It is true, that in the description given by Aristagoras of the royal road from Sardis to Susa, as preserved to us by Herodotus, after enumerating the Tigris and the Greater and Lesser Zab as three of the rivers to be passed in the way, the fourth is called by him the Gyndes. This is the celebrated stream which was divided by Cyrus into three hundred and sixty channels, to revenge himself on it, as it was said, for the death of one of the sacred horses, which was carried away by its waters. But the able Illustrator of the Geography of Herodotus has proved that either Aristagoras himself, or the historian who preserves his details of the road, have confounded this stream with the Mendeli, farther to the eastward, and in the province of Susiana, the fact of Cyrus's division of which was popularly known and accredited.*

The city of Opis is generally admitted to have been near the confluence of the Physcus with the Tigris. It is so placed by both Xenophon and Pliny, and by the latter of these it is also spoken of under the name of Antiochia, which, as we have seen, was given to numerous cities of the East. Herodotus, however, places it below the confluence of the Gyndes with the Tigris, which is the same thing; considering this to have been the name given to the third river after passing the Tigris, by Aristagoras, whose description of that part of the country he had before been quoting.
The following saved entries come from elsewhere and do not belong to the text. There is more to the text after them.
(** What a plan must cover: the base names of the notes that came, went or changed their
    number, and the notes whose links are new. *)
Definition plan_covers (plan : ReResolutionPlan) (before after : SearchTables) : Prop :=
  (∀ id, basename_of id ∉ target_basenames plan → uids after !! id = uids before !! id) ∧
  (∀ w, w ∈ db_wikilink_refs after → w ∈ db_wikilink_refs before ∨ sw_source_note_uid w ∈ source_note_uids plan).
Lemma unplanned_row_resolved plan before after w :
  tables_ok after → links_resolved before → plan_covers plan before after →
  w ∈ db_wikilink_refs after → should_reresolve_row plan w = false → set_resolution (resolution_of after w) w = w.
Proof.
  intros Hok Hres [Hdocs Hrows] Hw Hplan. unfold should_reresolve_row in Hplan.
  apply orb_false_iff in Hplan as [[[Hs _]%orb_false_iff Hb]%orb_false_iff _].
  apply bool_decide_eq_false in Hs, Hb. destruct (Hrows w Hw) as [Hold|]; [|done].
  transitivity (set_resolution (resolution_of before w) w); [|exact (proj1 (Forall_forall _ _) Hres w Hold)].
  f_equal. unfold resolution_of.
  pose proof (proj1 (Forall_forall _ _) (targets_normalized _ Hok) w Hw) as [Hn Hbase].
  apply resolve_wikilink_local; [apply load_doc_identities_ok..|]. apply with_basename_same. intros id Hid.
  apply Hdocs. rewrite Hid. unfold basename_of. by rewrite <- Hn, <- Hbase.
Qed.
Lemma rereresolve_complete plan before after :
  tables_ok after → links_resolved before → plan_covers plan before after →
  rereresolve_wikilinks plan after = resolve_all_wikilinks after.
Proof.
  intros Hok Hres Hcov. destruct (resolve_all_refs after Hok) as (Hd & Hs & Hc & Hr).
  assert (Hrow : ∀ w, w ∈ db_wikilink_refs after → should_reresolve_row plan w = false → set_resolution (resolution_of after w) w = w)
    by (intros w; by apply (unplanned_row_resolved plan before)).
  unfold rereresolve_wikilinks. destruct (plan_is_empty plan) eqn:He.
  - symmetry. apply links_resolved_fixed; [done|]. apply Forall_forall. intros w Hw. apply Hrow; [done|].
    unfold plan_is_empty in He. apply andb_true_iff in He as [[[He1 He2]%andb_true_iff He3]%andb_true_iff He4].
    apply bool_decide_eq_true in He1, He2, He3, He4. unfold should_reresolve_row. rewrite He1, He2, He3, He4.
    rewrite !bool_decide_false by set_solver. simpl. destruct (sw_resolved_target_uid w); [|done].
    by rewrite bool_decide_false by set_solver.
  - destruct (resolve_chosen_refs (should_reresolve_row plan) after Hok) as (Hd' & Hs' & Hc' & Hr').
    apply tables_eta; [by rewrite Hd', Hd|by rewrite Hs', Hs|by rewrite Hc', Hc|]. rewrite Hr', Hr.
    apply list_fmap_ext. intros i w Hw%list_elem_of_lookup_2. destruct (should_reresolve_row plan w) eqn:HP; [done|].
    symmetry. by apply Hrow.
Qed.
(** After the plan's links were resolved, all are. *)
Lemma rereresolve_resolved plan before after :
  tables_ok after → links_resolved before → plan_covers plan before after →
  tables_ok (rereresolve_wikilinks plan after) ∧ links_resolved (rereresolve_wikilinks plan after) ∧
  db_documents (rereresolve_wikilinks plan after) = db_documents after ∧
  db_chunk_rows (rereresolve_wikilinks plan after) = db_chunk_rows after.
Proof.
  intros Hok Hres Hcov. rewrite (rereresolve_complete plan before) by done.
  destruct (resolve_all_refs after Hok) as (Hd & Hs & Hc & Hr).
  split_and!; [by eapply resolved_refs_ok|by eapply resolved_refs_resolved|done|done].
Qed.
End resolving.

(** ** The jobs *)

Section handlers.
Context `{Unicode, !UnicodeFold, YamlValues, MarkdownParser, Blake3, Os, IndexJson}.

Lemma uids_lookup db id u : uids db !! id = Some u ↔ ∃ row, db_documents db !! id = Some row ∧ dr_note_uid row = u.
Proof. unfold uids. rewrite lookup_fmap, fmap_Some. naive_solver. Qed.
Lemma wikilink_rows_of_ok links : Forall (λ w, iw_normalized_target w = normalize_link_target (iw_raw_target w) ∧
    iw_target_basename w = basename_from_normalized (iw_normalized_target w)) (wikilink_rows_of links).
Proof. apply Forall_fmap, Forall_true. done. Qed.
Lemma build_document_Some fs root now db path doc : build_document fs root now db path = Ok (Some doc) →
  id_doc_id doc = path ∧ id_note_uid doc = note_uid_for db path ∧ document_ok doc.
Proof.
  unfold build_document. destruct (negb _); [done|]. destruct (stat fs _) as [[content mtime| |]|[]]; try done.
  destruct (utf8_valid content); [|done]. intros [= <-]. split_and!; [done|done|]. apply wikilink_rows_of_ok.
Qed.
(** The note whose number a path takes over has the path's base name. *)
Lemma note_uid_for_basename db path id u : tables_ok db → note_uid_for db path = Some u → uids db !! id = Some u →
  basename_of id = basename_of path.
Proof.
  intros Hok Hn (row & Hrow & <-)%uids_lookup. unfold note_uid_for, find_note_uid_by_doc_id in Hn.
  destruct (db_documents db !! path) as [row'|] eqn:Hp; simpl in Hn.
  - injection Hn as Hn. by rewrite (uids_distinct _ Hok id path row row' Hrow Hp).
  - unfold find_note_uid_by_doc_id_nocase in Hn.
    destruct (take 2 _) as [|[id' row'] [|]] eqn:Ht; [done| |done]. injection Hn as Hn.
    assert (Hin : (id', row') ∈ filter (λ kv : string * DocumentRow, eq_ignore_ascii_case kv.1 path = true) (sorted_documents db)).
    { rewrite <- (take_drop 2 (filter _ _)), Ht. set_solver. }
    apply list_elem_of_filter in Hin as [Hcase Hin]. unfold sorted_documents in Hin.
    rewrite elem_of_sort_by in Hin. apply elem_of_map_to_list in Hin.
    rewrite (uids_distinct _ Hok id id' row row') by done.
    unfold basename_of. f_equal. by apply normalize_link_target_nocase.
Qed.

(** Replacing a document changes the numbers of its path and of the note that had its number. *)
Lemma replace_document_covers plan db doc (before : SearchTables) :
  tables_ok db → document_ok doc →
  (∀ id u, uids db !! id = Some u → id_note_uid doc = Some u → basename_of id ∈ target_basenames plan) →
  basename_of (id_doc_id doc) ∈ target_basenames plan →
  uid_for db doc ∈ source_note_uids plan →
  plan_covers plan before db → plan_covers plan before (replace_document db doc).2.
Proof.
  intros Hok Hdoc Hold Hnew Hsrc [Hdocs Hrows]. pose proof (replace_document_spec db doc Hok Hdoc) as Hspec. cbv zeta in Hspec.
  destruct (replace_document db doc) as [note_uid db']. destruct Hspec as (_ & Hd & (rows & Hr & Hrows') & _). simpl. split.
  - intros id Hid. rewrite <- Hdocs by done. unfold uids. rewrite Hd, fmap_insert, lookup_insert_ne by (intros <-; done).
    apply option_eq. intros u. rewrite !lookup_fmap, !fmap_Some. setoid_rewrite map_lookup_filter_Some. simpl. split.
    + intros (row & ([? ?] & ->)). eauto.
    + intros (row & Hrow & ->). exists row. split; [|done]. split; [done|]. split; [by intros ->|]. intros Hu.
      unfold uid_for in Hu. destruct (id_note_uid doc) as [u|] eqn:Hdu; simpl in Hu.
      * apply Hid, (Hold id u); [|done]. apply uids_lookup. eauto.
      * pose proof (uids_given _ Hok _ _ Hrow). lia.
  - intros w. rewrite Hr, elem_of_app, list_elem_of_filter. intros [[_ Hw]|Hw]; [by apply Hrows|].
    right. apply list_elem_of_lookup in Hw as [i Hi]. destruct (Forall2_lookup_r _ _ _ _ _ Hrows' Hi) as (l & _ & (-> & _)). done.
Qed.
Lemma remove_document_covers plan db doc_id (before : SearchTables) : tables_ok db →
  (is_Some (db_documents db !! doc_id) → basename_of doc_id ∈ target_basenames plan) →
  plan_covers plan before db → plan_covers plan before (remove_document db doc_id).2.
Proof.
  intros Hok Hb [Hdocs Hrows]. pose proof (remove_document_spec db doc_id Hok) as Hspec.
  destruct (remove_document db doc_id) as [note_uid db']. destruct Hspec as (_ & Hd & _ & Hr & _). simpl. split.
  - intros id Hid. rewrite <- Hdocs by done. unfold uids. rewrite Hd. rewrite fmap_delete.
    destruct (decide (id = doc_id)) as [->|Hne]; [|by rewrite lookup_delete_ne].
    rewrite lookup_delete_eq, lookup_fmap. destruct (db_documents db !! doc_id) eqn:Hl; [|done].
    destruct Hid. apply Hb. eauto.
  - intros w. rewrite Hr, list_elem_of_filter. intros [_ Hw]. by apply Hrows.
Qed.
Lemma plan_covers_refl plan db : plan_covers plan db db.
Proof. split; [done|]. by left. Qed.

Lemma update_freshness_ok db doc_id mtime checksum : tables_ok db → tables_ok (update_document_freshness db doc_id mtime checksum).
Proof.
  intros Hok. assert (Hu : ∀ p r, db_documents (update_document_freshness db doc_id mtime checksum) !! p = Some r →
    ∃ s, db_documents db !! p = Some s ∧ dr_note_uid r = dr_note_uid s).
  { intros p r. simpl. rewrite lookup_alter_Some. intros [(-> & s & Hs & ->)|[_ Hs]]; eauto. }
  split; [| |apply Hok..].
  - intros p q r s (r' & Hr' & Hur)%Hu (s' & Hs' & Hus)%Hu Heq. eapply (uids_distinct _ Hok); [exact Hr'|exact Hs'|congruence].
  - intros p r (r' & Hr' & ->)%Hu. by eapply (uids_given _ Hok).
Qed.
Lemma update_freshness_resolved db doc_id mtime checksum : links_resolved db → links_resolved (update_document_freshness db doc_id mtime checksum).
Proof.
  intros Hres. unfold links_resolved. eapply Forall_impl; [exact Hres|]. intros w Hw.
  assert (Hr : resolution_of (update_document_freshness db doc_id mtime checksum) w = resolution_of db w).
  { unfold resolution_of. do 2 f_equal. rewrite !load_doc_identities_uids. do 3 f_equal. apply map_eq. intros p.
    unfold uids. simpl. rewrite !lookup_fmap. destruct (decide (p = doc_id)) as [->|Hne].
    - rewrite lookup_alter_eq. by destruct (db_documents db !! doc_id).
    - by rewrite lookup_alter_ne. }
  by rewrite Hr.
Qed.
After all, it may be said, that though this, the third river from the crossing of the Tigris, would answer to the Physcus of Xenophon, the Gyndes of Aristagoras, and the Tornadotum of Pliny, or the Torneh passed by Heraclius in his approach to the Persian palace, if the route of march lay close along the eastern banks of the Tigris; yet, that it might not have been crossed at all, either on Aristagoras's road to Susa, or that of Heraclius to Dastagherd, sup

* See Rennell's Illustrations of the Geography of Herodotus, 4to.

posing the line of march to have led further east, and the source of this stream to have been left a little on the right. The Diala would then have been the stream meant, as both D'Anville and Rennell agree, though their opinions were evidently formed without any knowledge of the existence of this stream at Delhi Abāss.

The country all around us appeared to be one wide desert of sandy and barren soil, thinly scattered over with brushwood and tufts of reedy grass.

The bare and stony ridge of hills, through the pass of which we had come on the preceding night, intercepted the horizon in the north-east, and a lofty range of very distant mountains bounded the view in the south-east; but in every other quarter of the compass, the prospect was like that of a level and unbroken sea.

We had seen no settlement of pure Arabs throughout our way, since leaving Mousul, until now; the tribe of Arab horsemen, whom we met at Altoun Kupree, being on an expedition, and the people resident in the towns being mostly Turks, or Koords. Here, however, at this small village of Delhi Abass, the features, the complexion, the language, and the habits and manners of the people, were all purely Arabian, and that too of the Bedouin, or Desert, rather than the Fellah, or cultivating class. By some of these, who were now encamped in brown hair tents, and fed their flocks on the thorny shrubs near the stream, I was assured that the nearest part of the Tigris was three days' journey, for a man on foot, from Kara Tuppé, and two days' journey from this place. By this estimate it could not be less than forty miles from hence, though this is a much greater space than is marked in the map; and the circuit made by the couriers to the eastward, instead of coming in a straight line from Mousul to Bagdad, is no doubt for the sake of passing through the towns in the way, and halting at the stations, fixed at convenient distances, and furnished with water and provisions.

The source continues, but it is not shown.